In [84]:
import numpy as np
from hmmlearn import hmm
from scipy import special

In [85]:
class PairHMM(hmm.CategoricalHMM):
    '''
        Clase que simula el funcionamiento de un pair HMM.
    '''
    def __init__ (self, alphabet, mu, epsilon, tau, match_probabilities, insert_probabilities):
        '''
        Parámetros:
        ----------
        - alphabet: lista de caracteres que conforman el alfabeto a tratar.
        - mu: probabilidad de pasar desde el estado M a un estado de inserción.
        - epsilon: probabilidad de permanecer en un estado de inserción.
        - tau: probabilidad de pasar al estado fin.
        - match_probabilities: lista con probabilidades de alineamiento entre dos elementos del alfabeto.
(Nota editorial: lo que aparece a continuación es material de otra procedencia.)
(** * Loopback gRPC streams of the storage plugin: model and properties

    Source: internal/plugin/loopback/testing_grpc_stream.go

    The file mocks the GetObject (server streaming) and PutObject (client
    streaming) RPCs with unbuffered Go channels shared by a client and a
    server facade, and a mutex-protected "closed" flag per channel.

    The embedding has three layers:
    - the part of the Go runtime the code relies on: [error] values,
      unbuffered channels and the [close] builtin (which panics on a
      closed channel);
    - stream operations as programs over atomic (mutex-protected)
      sections and channel sends/receives, with Go's [defer] and panics;
    - two semantics of programs: [exec], the run of one operation whose
      hand-offs are taken by a ready counterpart, and [step], the
      interleaving of a server thread and a client thread that meet on
      the channels. *)

From Stdlib Require Import String List Bool Arith Lia Eqdep_dec.
Import ListNotations.
Local Open Scope string_scope.

(** ** Go runtime *)

(** Go [error] values: the sentinel [io.EOF] and the errors built by
    [fmt.Errorf], identified by their text. Nilable Go values ([*T],
    [error]) are options throughout: [None] is [nil]. *)
Inductive error : Type :=
| io_EOF
| errorString (text : string).

(** Run-time state of an unbuffered channel carrying [M]: nothing is
    stored in it, a send completes only when a receive takes the value. *)
Record chan (M : Type) : Type := mkChan { closed : bool }.
Arguments mkChan {M} _.
Arguments closed {M} _.

(** [make(chan M)] *)
Definition make_chan {M : Type} : chan M := mkChan false.

(** [close(c)]: [None] is the run-time panic "close of closed channel". *)
Definition close {M : Type} (c : chan M) : option (chan M) :=
  if closed c then None else Some (mkChan true).

(** ** Programs over a shared stream *)

(** The channels of a stream type [St]: their names, the type of message
    each one carries, and where its state lives in the stream. *)
Class Channels (St : Type) : Type := {
  Ch : Type;
  Msg : Ch -> Type;
  chan_of : St -> forall c : Ch, chan (Msg c);
  Ch_eq_dec : forall a b : Ch, {a = b} + {a <> b}
}.

Section Machine.
Context {St : Type} {CH : Channels St}.

(** One goroutine's code.
    - [Atomic f k h]: a section run under the stream's mutex; [f]
      returns the new stream and a value, or [None] when it panics;
      [k] continues, [h] is what is left to run when it panics;
    - [Send c v k h]: [c <- v]; [h] runs when the send panics because
      [c] is closed;
    - [Recv c k]: [v, ok := <-c]; [k None] when [c] is closed. *)
Inductive prog (R : Type) : Type :=
| Ret (r : R)
| Panic
| Atomic {X : Type} (f : St -> option (St * X)) (k : X -> prog R) (h : prog R)
| Send (c : Ch) (v : Msg c) (k : prog R) (h : prog R)
| Recv (c : Ch) (k : option (Msg c) -> prog R).

Arguments Ret {R} _.
Arguments Panic {R}.
Arguments Atomic {R X} _ _ _.
Arguments Send {R} _ _ _ _.
Arguments Recv {R} _ _.

Fixpoint bind {A B : Type} (p : prog A) (g : A -> prog B) : prog B :=
  match p with
  | Ret a => g a
  | Panic => Panic
  | Atomic f k h => Atomic f (fun x => bind (k x) g) (bind h g)
  | Send c v k h => Send c v (bind k g) (bind h g)
  | Recv c k => Recv c (fun m => bind (k m) g)
  end.

(** [defer d; body]: [d] runs when [body] returns and when it panics;
    the panic goes on after [d]. *)
Fixpoint defer {R : Type} (d : prog unit) (body : prog R) : prog R :=
  match body with
  | Ret r => bind d (fun _ => Ret r)
  | Panic => bind d (fun _ => Panic)
  | Atomic f k h => Atomic f (fun x => defer d (k x)) (defer d h)
  | Send c v k h => Send c v (defer d k) (defer d h)
  | Recv c k => Recv c (fun m => defer d (k m))
  end.

(** A mutex-protected method of the stream as one atomic step. *)
Definition locked {X : Type} (f : St -> option (St * X)) : prog X :=
  Atomic f Ret Panic.

(** [c <- v] *)
Definition chan_send (c : Ch) (v : Msg c) : prog unit :=
  Send c v (Ret tt) Panic.

(** [v, ok := <-c] *)
Definition chan_recv (c : Ch) : prog (option (Msg c)) :=
  Recv c Ret.

(** *** One operation on its own *)

(** What a hand-off on a channel shows to the outside. *)
Inductive event : Type :=
| Handoff (c : Ch) (v : Msg c).

Inductive outcome (R : Type) : Type :=
| Returned (r : R)
| Panicked
| Awaiting (c : Ch) (k : option (Msg c) -> prog R).

Arguments Returned {R} _.
Arguments Panicked {R}.
Arguments Awaiting {R} _ _.

(** [exec s p] runs [p] from stream [s] with a counterpart that takes
    every value sent on an open channel and sends nothing: the result
    is the stream at the end, the values handed off, and how the run
    ended ([Awaiting]: blocked in a receive on an open channel). *)
Fixpoint exec {R : Type} (s : St) (p : prog R) : St * list event * outcome R :=
  match p with
  | Ret r => (s, [], Returned r)
  | Panic => (s, [], Panicked)
  | Atomic f k h =>
      match f s with
      | Some (s', x) => exec s' (k x)
      | None => exec s h
      end
  | Send c v k h =>
      if closed (chan_of s c) then exec s h
      else let '(s', tr, o) := exec s k in (s', Handoff c v :: tr, o)
  | Recv c k =>
      if closed (chan_of s c) then exec s (k None)
      else (s, [], Awaiting c k)
  end.

(** *** Two goroutines *)

(** What one goroutine can do next in stream [s]. *)
Inductive offer (R : Type) : Type :=
| Tau (s' : St) (p' : prog R)
| Sending (c : Ch) (v : Msg c) (p' : prog R)
| Receiving (c : Ch) (k : option (Msg c) -> prog R)
| Halted.

Arguments Tau {R} _ _.
Arguments Sending {R} _ _ _.
Arguments Receiving {R} _ _.
Arguments Halted {R}.

Definition local {R : Type} (s : St) (p : prog R) : offer R :=
  match p with
  | Ret _ | Panic => Halted
  | Atomic f k h =>
      match f s with
      | Some (s', x) => Tau s' (k x)
      | None => Tau s h
      end
  | Send c v k h =>
      if closed (chan_of s c) then Tau s h else Sending c v k
  | Recv c k =>
      if closed (chan_of s c) then Tau s (k None) else Receiving c k
  end.

Definition config (A B : Type) : Type := (St * prog A * prog B)%type.

(** The server goroutine and the client goroutine interleave; a send
    and a receive on the same open channel meet in one step. *)
Inductive step {A B : Type} : config A B -> config A B -> Prop :=
| step_server s p q s' p' :
    local s p = Tau s' p' -> step (s, p, q) (s', p', q)
| step_client s p q s' q' :
    local s q = Tau s' q' -> step (s, p, q) (s', p, q')
| step_to_client s p q c v p' k :
    local s p = Sending c v p' -> local s q = Receiving c k ->
    step (s, p, q) (s, p', k (Some v))
| step_to_server s p q c v q' k :
    local s q = Sending c v q' -> local s p = Receiving c k ->
    step (s, p, q) (s, k (Some v), q').

Definition tau_of {R : Type} (s : St) (p : prog R) : list (St * prog R) :=
  match local s p with
  | Tau s' p' => [(s', p')]
  | _ => []
  end.

Definition meet {A B : Type} (s : St) (p : prog A) (q : prog B)
  : list (prog A * prog B) :=
  match local s p, local s q with
  | Sending c v p', Receiving c' k =>
      match Ch_eq_dec c c' with
      | left e => [(p', k (Some (eq_rect c Msg v c' e)))]
      | right _ => []
      end
  | _, _ => []
  end.

(** The successors of a configuration, computed. *)
Definition succs {A B : Type} (cfg : config A B) : list (config A B) :=
  let '(s, p, q) := cfg in
  map (fun sp => (fst sp, snd sp, q)) (tau_of s p)
  ++ map (fun sq => (fst sq, p, snd sq)) (tau_of s q)
  ++ map (fun pq => (s, fst pq, snd pq)) (meet s p q)
  ++ map (fun qp => (s, snd qp, fst qp)) (meet s q p).

Definition finished {R : Type} (p : prog R) : bool :=
  match p with
  | Ret _ | Panic => true
  | _ => false
  end.

Definition terminal {A B : Type} (cfg : config A B) : bool :=
  let '(_, p, q) := cfg in finished p && finished q.

(** Every run from [cfg] is finite, never gets stuck before both
    goroutines are done, and ends in a configuration satisfying [P]. *)
Inductive always_ends {A B : Type} (P : config A B -> Prop)
  : config A B -> Prop :=
| ends_here cfg : terminal cfg = true -> P cfg -> always_ends P cfg
| ends_later cfg :
    (exists cfg', step cfg cfg') ->
    (forall cfg', step cfg cfg' -> always_ends P cfg') ->
    always_ends P cfg.

Inductive steps {A B : Type} : config A B -> config A B -> Prop :=
| steps_refl cfg : steps cfg cfg
| steps_cons cfg1 cfg2 cfg3 :
    step cfg1 cfg2 -> steps cfg2 cfg3 -> steps cfg1 cfg3.

End Machine.

Arguments Ret {St CH R} _.
Arguments Panic {St CH R}.
Arguments Atomic {St CH R X} _ _ _.
Arguments Send {St CH R} _ _ _ _.
Arguments Recv {St CH R} _ _.
Arguments Handoff {St CH} _ _.
Arguments Returned {St CH R} _.
Arguments Panicked {St CH R}.
Arguments Awaiting {St CH R} _ _.
Arguments Tau {St CH R} _ _.
Arguments Sending {St CH R} _ _ _.
Arguments Receiving {St CH R} _ _.
Arguments Halted {St CH R}.

Notation "x <- p ;; q" := (bind p (fun x => q))
  (at level 61, p at next level, right associativity).
Notation "p ;; q" := (bind p (fun _ => q))
  (at level 61, right associativity).

From Stdlib Require NArith OrdersEx Sorted.

(** ** Options of package convert *)

(** [options]: how options are represented. *)
Record options : Type := mkOptions {
  withChannelId : string
}.

(** [Option], a function on a pointer to [options]: what a call does to
    the struct it is given; [None] is the nil function, which panics when
    it is called. *)
Definition Option : Type := option (options -> options).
Para un alfabeto con n elementos debe estar ordenada de forma:
            1-1, 1-2,..., 1-n, 2-1, 2-2,..., 2-n, ..., n-1, ..., n-n.
        - insert_prbabilities: lista con probabilidades de alinear un elemento del alfabeto con un hueco, ordenada según el alfabeto.
        '''
        
        #Transformamos el alfabeto a una lista de caracteres
        alphabet = list(map(str, alphabet))
        self.alphabet = alphabet
        self.n_alphabet = len(alphabet)

        #Calculamos el número de posibles emisiones a partir del alfabeto
        n_features = self.n_alphabet**2+2*self.n_alphabet+1

        #Los cinco estados son (Begin, M, X, Y, End)
        super().__init__(n_components=5, n_features=n_features)

        #Calculamos las probabilidades a partir de los parámetros
        match_to_ins = np.subtract(1.0, 2.0*mu+tau)
        ins_to_match = np.subtract(1.0, epsilon+tau)
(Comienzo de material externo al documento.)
Lemma split_str_first c0 sep before after :
  lacks c0 before = true ->
  split_str (String c0 sep) (before ++ String c0 sep ++ after)
  = before :: split_str (String c0 sep) after.
Proof.
  unfold split_str, lacks. induction before as [|c r IH].
  - intros _. cbn [append split_from].
    change (String c0 (sep ++ after)) with (String c0 sep ++ after).
    rewrite prefix_app. cbn [String.length]. rewrite Nat.sub_1_r. cbn [Nat.pred].
    rewrite split_from_skip. reflexivity.
  - cbn [all_chars append split_from String.prefix]. intros H.
    apply andb_true_iff in H as [Hc Hr]. apply negb_true_iff in Hc.
    destruct (ascii_dec c0 c) as [->|_]; [rewrite Ascii.eqb_refl in Hc; discriminate|].
    change (String c0 (sep ++ after)) with (String c0 sep ++ after).
    rewrite (IH Hr). reflexivity.
Qed.

Variable Location : Type.
Variable geocode : string -> option Location.

(** X22.  [_get_location] raises no exception on a text, whatever the text:
    the piece after the marker "(now" or "near" is there whenever the
    marker is.  It sends one query.  For a place without the four markers
    the query is the place followed by ",USA"; for a place
    "<before>(now<rest>" with no other parenthesis open it is <rest>
    without ")" followed by ",USA".  A birth place that is None is not
    looked up: TypeError. *)
Theorem get_location_queries :
  forall place : string,
    (exists query,
        _get_location Location geocode (PyStr place) = Ok (geocode query)
        /\ (contains "(now" place = false -> contains "near" place = false ->
            contains "Shadwell plantation" place = false ->
            contains "Waxhaw area" place = false ->
            query = place ++ ",USA")
        /\ (forall before rest,
               place = before ++ "(now" ++ rest ->
               lacks "(" before = true -> lacks "(" rest = true ->
               query = remove ")" rest ++ ",USA"))
    /\ _get_location Location geocode PyNone = Raise TypeError.
Proof.
  intros place. split; [|reflexivity].
  unfold _get_location.
  destruct (contains "(now" place) eqn:Enow.
  - pose proof (split_str_contains _ _ _ Enow) as Hlen.
    rewrite (getitem_lt _ 1 EmptyString) by lia. cbn [rbind].
    eexists. split; [reflexivity|]. split; [discriminate|].
    intros before rest -> Hbefore Hrest.
    rewrite split_str_first by exact Hbefore.
    rewrite split_str_lacks by exact Hrest. reflexivity.
  - assert (Hnot : forall before rest, place <> before ++ "(now" ++ rest).
    { intros before rest ->. rewrite contains_here in Enow. discriminate. }
    destruct (contains "near" place) eqn:Enear.
    + pose proof (split_str_contains _ _ _ Enear) as Hlen.
      rewrite (getitem_lt _ 1 EmptyString) by lia. cbn [rbind].
      eexists. split; [reflexivity|]. split; [discriminate|].
      intros before rest H. exfalso. exact (Hnot _ _ H).
    + destruct (contains "Shadwell plantation" place) eqn:E1.
      * eexists. split; [reflexivity|]. split; [discriminate|].
        intros before rest H. exfalso. exact (Hnot _ _ H).
      * destruct (contains "Waxhaw area" place) eqn:E2.
        -- eexists. split; [reflexivity|]. split; [discriminate|].
           intros before rest H. exfalso. exact (Hnot _ _ H).
        -- eexists. split; [reflexivity|]. split; [reflexivity|].
           intros before rest H. exfalso. exact (Hnot _ _ H).
Qed.

End Queries.

Section QueriesExamples.

(** X22, witness: a birth place that has changed its name, and a
    geocoder that answers with the query. *)
Lemma get_location_queries_witness :
  _get_location string (fun query => Some query)
                (PyStr "Hillsborough (now Hillsboro), New Hampshire")
  = Ok (Some " Hillsboro, New Hampshire,USA").
Proof.
  destruct (proj1 (get_location_queries string (fun query => Some query)
                     "Hillsborough (now Hillsboro), New Hampshire"))
    as (query & Hrun & _ & Hnow).
  rewrite Hrun.
  rewrite (Hnow "Hillsborough " " Hillsboro), New Hampshire" eq_refl eq_refl eq_refl).
  reflexivity.
Defined.

End QueriesExamples.

(* ===================================================================== *)
(** * What the type normalizer returns *)
(* ===================================================================== *)

Section ConvertedTypes.

Variable str_of_float : Z -> Z -> string.
Variable str_of_Timestamp : Timestamp -> string.
Variable Timestamp_of : pyval -> result Timestamp.

Lemma run_steps_index steps df df' : run_steps steps df = Ok df' -> index df' = index df.
Proof.
  revert df; induction steps as [|cf steps IH]; intros df H.
  - inversion H; reflexivity.
  - rewrite run_steps_cons in H. apply rbind_ok in H as (df1 & H1 & H).
    rewrite (IH df1 H).
    destruct (map_column_result _ _ _ _ H1) as (_ & _ & _ & _ & Hi). exact Hi.
Qed.

(** After a run of conversions of distinct columns, each column holds
    what its conversion returned. *)
Lemma run_steps_column steps :
  NoDup (map fst steps) ->
  forall c f df df',
    In (c, f) steps -> run_steps steps df = Ok df' ->
    exists s t, series_map f s = Ok t /\ lookup_column c (series df') = Some t.
Proof.
  induction steps as [|cf steps IH]; intros Hnd c f df df' Hin H; [destruct Hin|].
  inversion Hnd as [|? ? Hnotin Hnd']; subst.
  rewrite run_steps_cons in H. apply rbind_ok in H as (df1 & H1 & H).
  destruct Hin as [->|Hin].
  - destruct (map_column_result _ _ _ _ H1) as (s & t & Hst & Hc & _).
    exists s, t. split; [exact Hst|].
    rewrite (run_steps_other steps c df1 df' H Hnotin). exact Hc.
  - apply (IH Hnd' c f df1 df' Hin H).
Qed.

Lemma series_map_cells (P : pyval -> bool) f s t :
  (forall x y, f x = Ok y -> P y = true) ->
  (forall y, P y = true -> P (to_float y) = true) ->
  series_map f s = Ok t -> Forall (fun v => P v = true) t.
Proof.
  intros Hf Hfloat H. unfold series_map in H.
  apply rbind_ok in H as (s' & Hs' & H). inversion H; subst t.
  apply infer_dtype_keeps; [exact Hfloat|].
  eapply mapM_Forall; [|exact Hs']. exact Hf.
Qed.

Lemma series_map_no_number (P : pyval -> bool) f s t :
  (forall x y, f x = Ok y -> P y = true) ->
  (forall y, P y = true -> is_number y = false) ->
  series_map f s = Ok t -> Forall (fun v => P v = true) t.
Proof.
  intros Hf Hno H. unfold series_map in H.
  apply rbind_ok in H as (s' & Hs' & H). inversion H; subst t.
  assert (HP : Forall (fun v => P v = true) s')
    by (eapply mapM_Forall; [|exact Hs']; exact Hf).
  rewrite infer_dtype_no_number; [exact HP|].
  revert HP. apply Forall_impl. exact Hno.
Qed.

Lemma series_map_ints f s t :
  (forall x y, f x = Ok y -> is_int y = true) ->
  series_map f s = Ok t -> Forall (fun v => is_int v = true) t.
Proof.
  intros Hf H. unfold series_map in H.
  apply rbind_ok in H as (s' & Hs' & H). inversion H; subst t.
  assert (Hints : Forall (fun v => is_int v = true) s')
    by (eapply mapM_Forall; [|exact Hs']; exact Hf).
  rewrite infer_dtype_integers; [exact Hints|].
  revert Hints. apply Forall_impl.
  intros v Hv; destruct v; try discriminate; reflexivity.
Qed.

(** X23.  When [convert_presidents_data] returns, the table has the rows it
    had, and its columns hold what the normalizer is for: the twelve text
    columns hold None or a text other than "None" and "nan", the columns
    of the key-events count and the president number hold integers, the
    salary column holds no text, and the four date columns hold
    timestamps. *)
Theorem convert_presidents_data_types :
  forall presidents_data converted_data : DataFrame,
    convert_presidents_data str_of_float str_of_Timestamp Timestamp_of presidents_data
    = Ok converted_data ->
    index converted_data = index presidents_data
    /\ (forall c, In c STR_VARIABLES ->
                  exists t, lookup_column (Col c) (series converted_data) = Some t
                            /\ Forall (fun v => is_text v = true) t)
    /\ (forall c, In c ["Key Events Count"; "President Number"] ->
                  exists t, lookup_column (Col c) (series converted_data) = Some t
                            /\ Forall (fun v => is_int v = true) t)
    /\ (exists t, lookup_column (Col "Salary") (series converted_data) = Some t
                  /\ Forall (fun v => is_str v = false) t)
    /\ (forall c, In c TIMESTAMP_VARIABLES ->
                  exists t, lookup_column (Col c) (series converted_data) = Some t
                            /\ Forall (fun v => is_timestamp v = true) t).
Proof.
  intros df df' H. rewrite convert_presidents_data_steps in H.
  pose proof (presidents_steps_distinct str_of_float str_of_Timestamp Timestamp_of) as Hnd.
  pose proof (run_steps_column _ Hnd) as Hcol.
  split; [exact (run_steps_index _ _ _ H)|]. split; [|split; [|split]].
  - intros c Hc.
    destruct (Hcol (Col c) (to_text str_of_float str_of_Timestamp) df df') as (s & t & Hst & Ht);
      [|exact H|].
    { unfold presidents_steps. apply in_or_app. left.
      apply in_map_iff. exists c. auto. }
    exists t. split; [exact Ht|].
    apply (series_map_no_number is_text (to_text str_of_float str_of_Timestamp) s t);
      [apply to_text_is_text | apply text_not_number | exact Hst].
  - intros c Hc.
    destruct (Hcol (Col c) (to_int) df df') as (s & t & Hst & Ht); [|exact H|].
    { unfold presidents_steps. apply in_or_app. right. apply in_or_app. left.
      destruct Hc as [<-|[<-|[]]]; [left | right; left]; reflexivity. }
    exists t. split; [exact Ht|].
    apply (series_map_ints to_int s t); [|exact Hst].
    unfold to_int. intros x y Hy. apply rbind_ok in Hy as (z & _ & Hy).
    inversion Hy; reflexivity.
  - destruct (Hcol (Col "Salary") _extract_salary df df') as (s & t & Hst & Ht);
      [|exact H|].
    { unfold presidents_steps. apply in_or_app. right. apply in_or_app. left.
      right; right; left; reflexivity. }
    exists t. split; [exact Ht|].
    assert (Hcells : Forall (fun v => negb (is_str v) = true) t).
    { apply (series_map_cells (fun v => negb (is_str v)) _extract_salary s t);
        [| | exact Hst].
      - intros x y Hy. rewrite (extract_salary_not_str x y Hy). reflexivity.
      - intros y; destruct y; simpl; auto. }
    revert Hcells. apply Forall_impl. intros v Hv. apply negb_true_iff, Hv.
  - intros c Hc.
    destruct (Hcol (Col c) (to_timestamp Timestamp_of) df df') as (s & t & Hst & Ht);
      [|exact H|].
    { unfold presidents_steps. apply in_or_app. right. apply in_or_app. right.
      apply in_map_iff. exists c. auto. }
    exists t. split; [exact Ht|].
    apply (series_map_no_number is_timestamp (to_timestamp Timestamp_of) s t);
      [| | exact Hst].
    + unfold to_timestamp. intros x y Hy. apply rbind_ok in Hy as (ts & _ & Hy).
      inversion Hy; reflexivity.
    + intros y; destruct y; simpl; try discriminate; reflexivity.
Qed.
        if match_to_ins<0.0 :
            raise ValueError(f"1-2*mu-tau debe ser no negativo (se ha obtenido {match_to_ins:.4f})")

        if ins_to_match<0.0 :
            raise ValueError(f"1-epsilon-tau debe ser no negativo (se ha obtenido {ins_to_match:.4f})")

        self.transmat_  = np.array([[0,match_to_ins, mu, mu, tau], 
                                   [0,match_to_ins, mu, mu, tau],
                                   [0,ins_to_match, epsilon, 0, tau],
                                   [0,ins_to_match, 0, epsilon, tau],
                                   [0,0,0,0,1]]) 
        
        self.__init_emissions(match_probabilities, insert_probabilities)


    def __init_emissions(self, match_probabilities, insert_probabilities):
        '''
        Función que inicializa la matriz de emisiones.
        '''
        self.emissionprob_ = np.zeros((5, self.n_features))

        #Emisiones de estados silenciosos
        self.emissionprob_[0,self.n_features-1] = 1
        self.emissionprob_[4,self.n_features-1] = 1

        if len(match_probabilities)!=(self.n_alphabet**2):
            raise ValueError(f"El número de emisiones en el estado de alineamiento debe ser {self.n_alphabet**2})")
        
        if len(insert_probabilities)!=(self.n_alphabet):
            raise ValueError(f"El número de emisiones en el estado de inserción debe ser {self.n_alphabet})")
        
        self.emissionprob_[1, 0:self.n_alphabet**2] = match_probabilities
        self.emissionprob_[2, self.n_alphabet**2: self.n_alphabet**2+self.n_alphabet] = insert_probabilities
        self.emissionprob_[3, self.n_alphabet**2+self.n_alphabet:self.n_features-1] = insert_probabilities
        self.startprob_=np.array([1,0,0,0,0])
        self._check()

    def __decodify(self, x):
        '''
        Función que convierte una secuencia de elementos del alfabeto en secuencia de índices.

        Parámetros:
        ----------
        - x: string con elementos del alfabeto.
        '''
        x = list(map(str.upper, x))
        try:
            decoded= np.array(list(map(self.alphabet.index, x)))
        except ValueError:
            print("¡Error, existe elemento de la secuencia que no se encuentra en el alfabeto!")
            raise
        return decoded
    
    def __codify(self,state_sequence,x,y):
        '''
        Función auxiliar que construye el alineamiento a partir de la secuencia de estados resultante del algoritmo de Viterbi.

        Parámetros:
        ----------
        - state_sequence: resultado del algoritmo de Viterbi.
        - x: string con elementos del alfabeto.
        - y: string con elementos del alfabeto.
        '''
        i=0
        j=0
        align1 = []
        align2 = []
        for k in state_sequence:
            match k:
                case 0:
                    align1.append(x[i])
                    align2.append(y[j])
                    i+=1
                    j+=1
                case 1:
                    align1.append(x[i])
                    align2.append("-")
                    i+=1
                case 2:
                    align1.append("-")
                    align2.append(y[j])
                    j+=1

        return "".join(align1), "".join(align2)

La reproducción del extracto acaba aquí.